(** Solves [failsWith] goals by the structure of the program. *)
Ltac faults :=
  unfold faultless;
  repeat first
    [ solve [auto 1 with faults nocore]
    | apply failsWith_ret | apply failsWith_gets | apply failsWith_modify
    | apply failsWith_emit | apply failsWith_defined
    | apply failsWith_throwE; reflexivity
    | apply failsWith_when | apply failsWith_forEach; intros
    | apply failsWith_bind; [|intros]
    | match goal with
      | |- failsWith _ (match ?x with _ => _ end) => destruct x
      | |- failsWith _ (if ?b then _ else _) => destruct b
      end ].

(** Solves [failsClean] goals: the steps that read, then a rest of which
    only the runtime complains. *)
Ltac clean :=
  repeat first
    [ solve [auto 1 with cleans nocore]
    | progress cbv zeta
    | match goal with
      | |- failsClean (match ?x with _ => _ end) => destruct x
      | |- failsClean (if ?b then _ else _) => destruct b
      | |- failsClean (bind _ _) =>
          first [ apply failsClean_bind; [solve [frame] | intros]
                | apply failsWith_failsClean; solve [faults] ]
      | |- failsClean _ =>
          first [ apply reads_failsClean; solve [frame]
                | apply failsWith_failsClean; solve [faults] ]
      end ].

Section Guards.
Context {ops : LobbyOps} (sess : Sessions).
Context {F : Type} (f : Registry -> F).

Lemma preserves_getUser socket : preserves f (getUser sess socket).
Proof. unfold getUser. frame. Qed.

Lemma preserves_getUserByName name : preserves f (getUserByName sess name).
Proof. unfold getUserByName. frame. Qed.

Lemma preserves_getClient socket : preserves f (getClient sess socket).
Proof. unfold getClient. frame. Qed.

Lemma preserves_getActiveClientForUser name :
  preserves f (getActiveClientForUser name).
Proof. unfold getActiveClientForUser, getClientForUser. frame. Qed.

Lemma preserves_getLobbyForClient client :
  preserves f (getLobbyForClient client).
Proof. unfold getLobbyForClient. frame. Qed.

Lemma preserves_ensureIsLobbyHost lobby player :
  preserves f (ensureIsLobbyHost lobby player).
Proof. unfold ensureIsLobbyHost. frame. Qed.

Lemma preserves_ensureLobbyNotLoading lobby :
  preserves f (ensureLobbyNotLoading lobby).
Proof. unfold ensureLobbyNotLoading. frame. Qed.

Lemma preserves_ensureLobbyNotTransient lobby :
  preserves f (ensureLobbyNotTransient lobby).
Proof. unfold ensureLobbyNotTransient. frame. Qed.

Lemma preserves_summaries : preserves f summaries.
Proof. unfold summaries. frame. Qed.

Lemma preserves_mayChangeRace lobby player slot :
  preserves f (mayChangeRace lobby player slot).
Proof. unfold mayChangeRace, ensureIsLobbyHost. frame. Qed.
◇ ◇ ◇ ◇ ◇
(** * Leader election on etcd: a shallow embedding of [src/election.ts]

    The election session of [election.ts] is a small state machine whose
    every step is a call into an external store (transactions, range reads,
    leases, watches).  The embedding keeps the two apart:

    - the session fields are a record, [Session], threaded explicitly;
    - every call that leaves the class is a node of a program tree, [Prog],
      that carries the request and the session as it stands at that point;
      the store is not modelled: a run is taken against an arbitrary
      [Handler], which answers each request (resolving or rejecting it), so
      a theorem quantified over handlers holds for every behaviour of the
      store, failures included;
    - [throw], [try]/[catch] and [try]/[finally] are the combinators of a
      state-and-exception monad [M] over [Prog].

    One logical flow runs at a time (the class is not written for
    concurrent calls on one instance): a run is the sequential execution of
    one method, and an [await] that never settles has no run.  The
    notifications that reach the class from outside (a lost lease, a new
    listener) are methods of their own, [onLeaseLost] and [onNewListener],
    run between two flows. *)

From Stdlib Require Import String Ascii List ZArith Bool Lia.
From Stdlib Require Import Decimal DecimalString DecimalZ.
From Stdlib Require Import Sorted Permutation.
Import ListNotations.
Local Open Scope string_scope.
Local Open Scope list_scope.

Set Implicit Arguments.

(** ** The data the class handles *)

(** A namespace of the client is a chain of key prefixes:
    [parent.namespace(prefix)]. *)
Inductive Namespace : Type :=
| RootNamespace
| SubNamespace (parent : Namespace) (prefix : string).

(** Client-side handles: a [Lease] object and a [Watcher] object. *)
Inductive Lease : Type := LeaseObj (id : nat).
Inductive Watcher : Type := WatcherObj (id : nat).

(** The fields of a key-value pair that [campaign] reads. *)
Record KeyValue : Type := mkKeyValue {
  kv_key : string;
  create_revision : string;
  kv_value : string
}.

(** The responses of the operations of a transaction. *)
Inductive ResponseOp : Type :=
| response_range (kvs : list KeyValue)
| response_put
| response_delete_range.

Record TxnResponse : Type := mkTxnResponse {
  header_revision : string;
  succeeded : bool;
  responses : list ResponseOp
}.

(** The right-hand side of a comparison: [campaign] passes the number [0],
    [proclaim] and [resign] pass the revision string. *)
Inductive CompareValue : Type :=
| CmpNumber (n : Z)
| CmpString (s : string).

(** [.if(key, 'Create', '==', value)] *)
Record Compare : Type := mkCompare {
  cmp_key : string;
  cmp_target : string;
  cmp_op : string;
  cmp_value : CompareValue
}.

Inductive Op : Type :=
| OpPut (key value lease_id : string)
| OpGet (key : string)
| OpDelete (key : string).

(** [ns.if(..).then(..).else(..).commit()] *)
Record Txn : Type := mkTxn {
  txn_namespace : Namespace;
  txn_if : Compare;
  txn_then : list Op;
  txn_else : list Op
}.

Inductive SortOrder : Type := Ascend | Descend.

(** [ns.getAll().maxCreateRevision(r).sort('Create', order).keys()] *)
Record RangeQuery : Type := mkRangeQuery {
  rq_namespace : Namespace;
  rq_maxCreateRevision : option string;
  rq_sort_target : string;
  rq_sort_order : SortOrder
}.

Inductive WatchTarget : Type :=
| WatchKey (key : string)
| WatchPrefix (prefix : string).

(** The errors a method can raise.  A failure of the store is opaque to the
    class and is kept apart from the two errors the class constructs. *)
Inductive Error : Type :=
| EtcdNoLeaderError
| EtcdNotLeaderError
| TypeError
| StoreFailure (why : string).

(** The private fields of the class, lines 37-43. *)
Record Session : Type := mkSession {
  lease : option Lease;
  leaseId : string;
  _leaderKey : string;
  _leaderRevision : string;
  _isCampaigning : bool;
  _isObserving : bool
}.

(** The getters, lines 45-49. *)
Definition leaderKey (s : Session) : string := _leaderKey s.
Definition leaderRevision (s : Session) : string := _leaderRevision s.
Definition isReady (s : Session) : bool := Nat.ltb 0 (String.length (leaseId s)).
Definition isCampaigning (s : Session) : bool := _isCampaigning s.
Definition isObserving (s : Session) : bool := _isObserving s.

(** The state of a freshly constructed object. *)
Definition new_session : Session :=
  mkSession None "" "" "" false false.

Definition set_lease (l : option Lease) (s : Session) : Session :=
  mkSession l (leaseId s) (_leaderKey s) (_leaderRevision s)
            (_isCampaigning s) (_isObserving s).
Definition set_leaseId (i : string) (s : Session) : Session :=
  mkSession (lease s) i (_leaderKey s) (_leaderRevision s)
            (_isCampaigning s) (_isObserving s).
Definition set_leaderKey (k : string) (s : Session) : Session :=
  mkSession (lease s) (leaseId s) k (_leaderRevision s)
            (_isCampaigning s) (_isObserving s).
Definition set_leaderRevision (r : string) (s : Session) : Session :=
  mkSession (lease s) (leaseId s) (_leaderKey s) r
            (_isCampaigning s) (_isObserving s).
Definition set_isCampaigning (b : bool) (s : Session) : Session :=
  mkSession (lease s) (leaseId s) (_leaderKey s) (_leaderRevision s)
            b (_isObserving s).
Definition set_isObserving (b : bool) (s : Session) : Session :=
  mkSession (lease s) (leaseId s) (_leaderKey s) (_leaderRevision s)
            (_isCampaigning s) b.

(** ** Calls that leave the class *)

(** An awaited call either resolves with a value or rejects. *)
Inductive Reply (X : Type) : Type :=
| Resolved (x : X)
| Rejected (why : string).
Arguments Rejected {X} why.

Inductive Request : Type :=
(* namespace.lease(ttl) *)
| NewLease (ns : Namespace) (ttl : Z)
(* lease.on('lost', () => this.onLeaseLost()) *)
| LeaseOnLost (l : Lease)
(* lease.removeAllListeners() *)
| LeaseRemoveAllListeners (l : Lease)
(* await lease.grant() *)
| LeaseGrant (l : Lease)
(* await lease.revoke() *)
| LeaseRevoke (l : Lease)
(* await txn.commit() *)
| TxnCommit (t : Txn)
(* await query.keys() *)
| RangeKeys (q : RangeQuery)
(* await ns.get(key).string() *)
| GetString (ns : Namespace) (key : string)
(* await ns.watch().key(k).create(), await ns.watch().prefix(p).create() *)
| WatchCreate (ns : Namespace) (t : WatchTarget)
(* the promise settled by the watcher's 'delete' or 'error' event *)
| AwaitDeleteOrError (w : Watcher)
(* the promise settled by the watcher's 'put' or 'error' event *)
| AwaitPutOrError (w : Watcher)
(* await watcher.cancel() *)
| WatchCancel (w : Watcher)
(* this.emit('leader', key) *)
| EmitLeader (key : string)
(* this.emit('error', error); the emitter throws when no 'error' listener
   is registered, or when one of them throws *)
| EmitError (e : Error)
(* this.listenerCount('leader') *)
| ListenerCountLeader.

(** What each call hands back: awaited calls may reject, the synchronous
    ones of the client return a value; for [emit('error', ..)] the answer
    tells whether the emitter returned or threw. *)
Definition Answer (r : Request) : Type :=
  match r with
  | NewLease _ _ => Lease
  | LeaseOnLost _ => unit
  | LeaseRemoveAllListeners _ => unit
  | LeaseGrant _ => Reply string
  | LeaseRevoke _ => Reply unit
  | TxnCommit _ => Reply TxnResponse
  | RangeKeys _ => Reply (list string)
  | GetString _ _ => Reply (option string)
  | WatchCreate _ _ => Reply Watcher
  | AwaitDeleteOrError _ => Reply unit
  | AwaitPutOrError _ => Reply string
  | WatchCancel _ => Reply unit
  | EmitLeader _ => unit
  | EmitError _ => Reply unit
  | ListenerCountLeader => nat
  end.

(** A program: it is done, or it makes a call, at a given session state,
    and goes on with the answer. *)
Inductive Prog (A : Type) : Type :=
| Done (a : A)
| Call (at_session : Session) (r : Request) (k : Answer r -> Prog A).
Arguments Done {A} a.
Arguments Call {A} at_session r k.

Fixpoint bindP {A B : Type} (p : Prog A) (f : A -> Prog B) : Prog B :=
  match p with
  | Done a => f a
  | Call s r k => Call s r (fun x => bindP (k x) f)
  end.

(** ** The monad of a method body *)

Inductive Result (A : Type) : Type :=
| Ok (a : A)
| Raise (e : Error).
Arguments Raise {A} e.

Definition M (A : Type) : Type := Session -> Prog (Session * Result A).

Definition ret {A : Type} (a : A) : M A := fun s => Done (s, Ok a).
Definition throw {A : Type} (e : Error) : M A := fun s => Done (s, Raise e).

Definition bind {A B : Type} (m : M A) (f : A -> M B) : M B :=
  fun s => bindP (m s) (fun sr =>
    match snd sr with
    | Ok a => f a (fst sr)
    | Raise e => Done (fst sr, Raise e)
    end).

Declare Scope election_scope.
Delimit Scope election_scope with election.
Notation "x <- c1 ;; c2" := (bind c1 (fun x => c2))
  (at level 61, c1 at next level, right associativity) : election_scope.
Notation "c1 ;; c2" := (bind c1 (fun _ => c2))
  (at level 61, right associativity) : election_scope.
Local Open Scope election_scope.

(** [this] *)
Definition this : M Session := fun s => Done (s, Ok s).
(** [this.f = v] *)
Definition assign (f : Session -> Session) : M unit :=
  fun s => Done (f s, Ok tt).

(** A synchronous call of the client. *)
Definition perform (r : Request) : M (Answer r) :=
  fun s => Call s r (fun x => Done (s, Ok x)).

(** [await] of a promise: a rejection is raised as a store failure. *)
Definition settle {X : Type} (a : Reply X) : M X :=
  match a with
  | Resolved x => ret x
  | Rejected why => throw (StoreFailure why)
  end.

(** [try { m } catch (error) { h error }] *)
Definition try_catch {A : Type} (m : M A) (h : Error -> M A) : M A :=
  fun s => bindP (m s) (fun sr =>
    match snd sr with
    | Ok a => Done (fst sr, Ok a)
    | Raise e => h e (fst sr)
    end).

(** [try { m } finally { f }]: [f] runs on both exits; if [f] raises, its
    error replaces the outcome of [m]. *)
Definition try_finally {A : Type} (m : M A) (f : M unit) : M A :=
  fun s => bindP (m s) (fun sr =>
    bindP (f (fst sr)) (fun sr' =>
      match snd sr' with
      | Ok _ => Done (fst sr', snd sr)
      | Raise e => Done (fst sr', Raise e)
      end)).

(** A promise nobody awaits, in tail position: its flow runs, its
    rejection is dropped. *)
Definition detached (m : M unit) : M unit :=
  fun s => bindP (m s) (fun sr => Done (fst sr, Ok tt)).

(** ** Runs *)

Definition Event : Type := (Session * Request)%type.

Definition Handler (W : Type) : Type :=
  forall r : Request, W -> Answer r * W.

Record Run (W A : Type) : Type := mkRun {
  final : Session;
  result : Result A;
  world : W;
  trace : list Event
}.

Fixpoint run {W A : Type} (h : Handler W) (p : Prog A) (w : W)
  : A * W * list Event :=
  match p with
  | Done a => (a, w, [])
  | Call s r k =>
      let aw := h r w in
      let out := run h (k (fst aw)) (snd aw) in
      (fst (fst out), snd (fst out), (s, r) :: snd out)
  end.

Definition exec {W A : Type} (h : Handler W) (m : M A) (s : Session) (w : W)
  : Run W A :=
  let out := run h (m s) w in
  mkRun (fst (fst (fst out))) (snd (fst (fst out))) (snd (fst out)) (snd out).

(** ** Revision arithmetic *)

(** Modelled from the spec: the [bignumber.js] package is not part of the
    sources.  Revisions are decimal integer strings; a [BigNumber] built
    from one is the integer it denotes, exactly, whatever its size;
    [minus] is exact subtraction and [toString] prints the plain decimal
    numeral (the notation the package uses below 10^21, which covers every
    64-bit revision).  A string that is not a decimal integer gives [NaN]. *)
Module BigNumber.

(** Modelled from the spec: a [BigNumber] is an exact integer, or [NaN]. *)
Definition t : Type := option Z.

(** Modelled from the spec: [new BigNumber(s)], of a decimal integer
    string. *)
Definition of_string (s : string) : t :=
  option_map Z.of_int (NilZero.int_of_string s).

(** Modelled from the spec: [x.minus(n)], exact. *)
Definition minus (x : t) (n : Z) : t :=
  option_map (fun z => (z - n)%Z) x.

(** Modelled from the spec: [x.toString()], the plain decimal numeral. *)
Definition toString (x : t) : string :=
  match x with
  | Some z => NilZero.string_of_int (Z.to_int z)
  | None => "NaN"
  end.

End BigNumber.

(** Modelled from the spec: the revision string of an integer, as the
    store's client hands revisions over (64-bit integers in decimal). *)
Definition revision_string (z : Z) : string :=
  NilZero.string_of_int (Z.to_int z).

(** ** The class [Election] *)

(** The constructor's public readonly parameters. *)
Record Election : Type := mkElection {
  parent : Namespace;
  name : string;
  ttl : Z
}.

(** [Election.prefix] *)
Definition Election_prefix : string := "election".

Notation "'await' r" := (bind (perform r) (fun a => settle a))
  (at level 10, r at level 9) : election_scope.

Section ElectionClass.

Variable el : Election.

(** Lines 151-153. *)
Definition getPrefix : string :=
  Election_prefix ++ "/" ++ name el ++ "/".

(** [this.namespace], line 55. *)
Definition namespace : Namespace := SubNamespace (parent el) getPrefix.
◇ ◇ ◇ ◇ ◇
## DIRECTIONS
Please copy, exactly and with nothing else, the lines above beginning at the line that has "The election session" and ending with the line that has "- [throw], [try]/[catch]".

## TASK OUTPUT
    The election session of [election.ts] is a small state machine whose
    every step is a call into an external store (transactions, range reads,
    leases, watches).  The embedding keeps the two apart:

    - the session fields are a record, [Session], threaded explicitly;
    - every call that leaves the class is a node of a program tree, [Prog],
      that carries the request and the session as it stands at that point;
      the store is not modelled: a run is taken against an arbitrary
      [Handler], which answers each request (resolving or rejecting it), so
      a theorem quantified over handlers holds for every behaviour of the
      store, failures included;
    - [throw], [try]/[catch] and [try]/[finally] are the combinators of a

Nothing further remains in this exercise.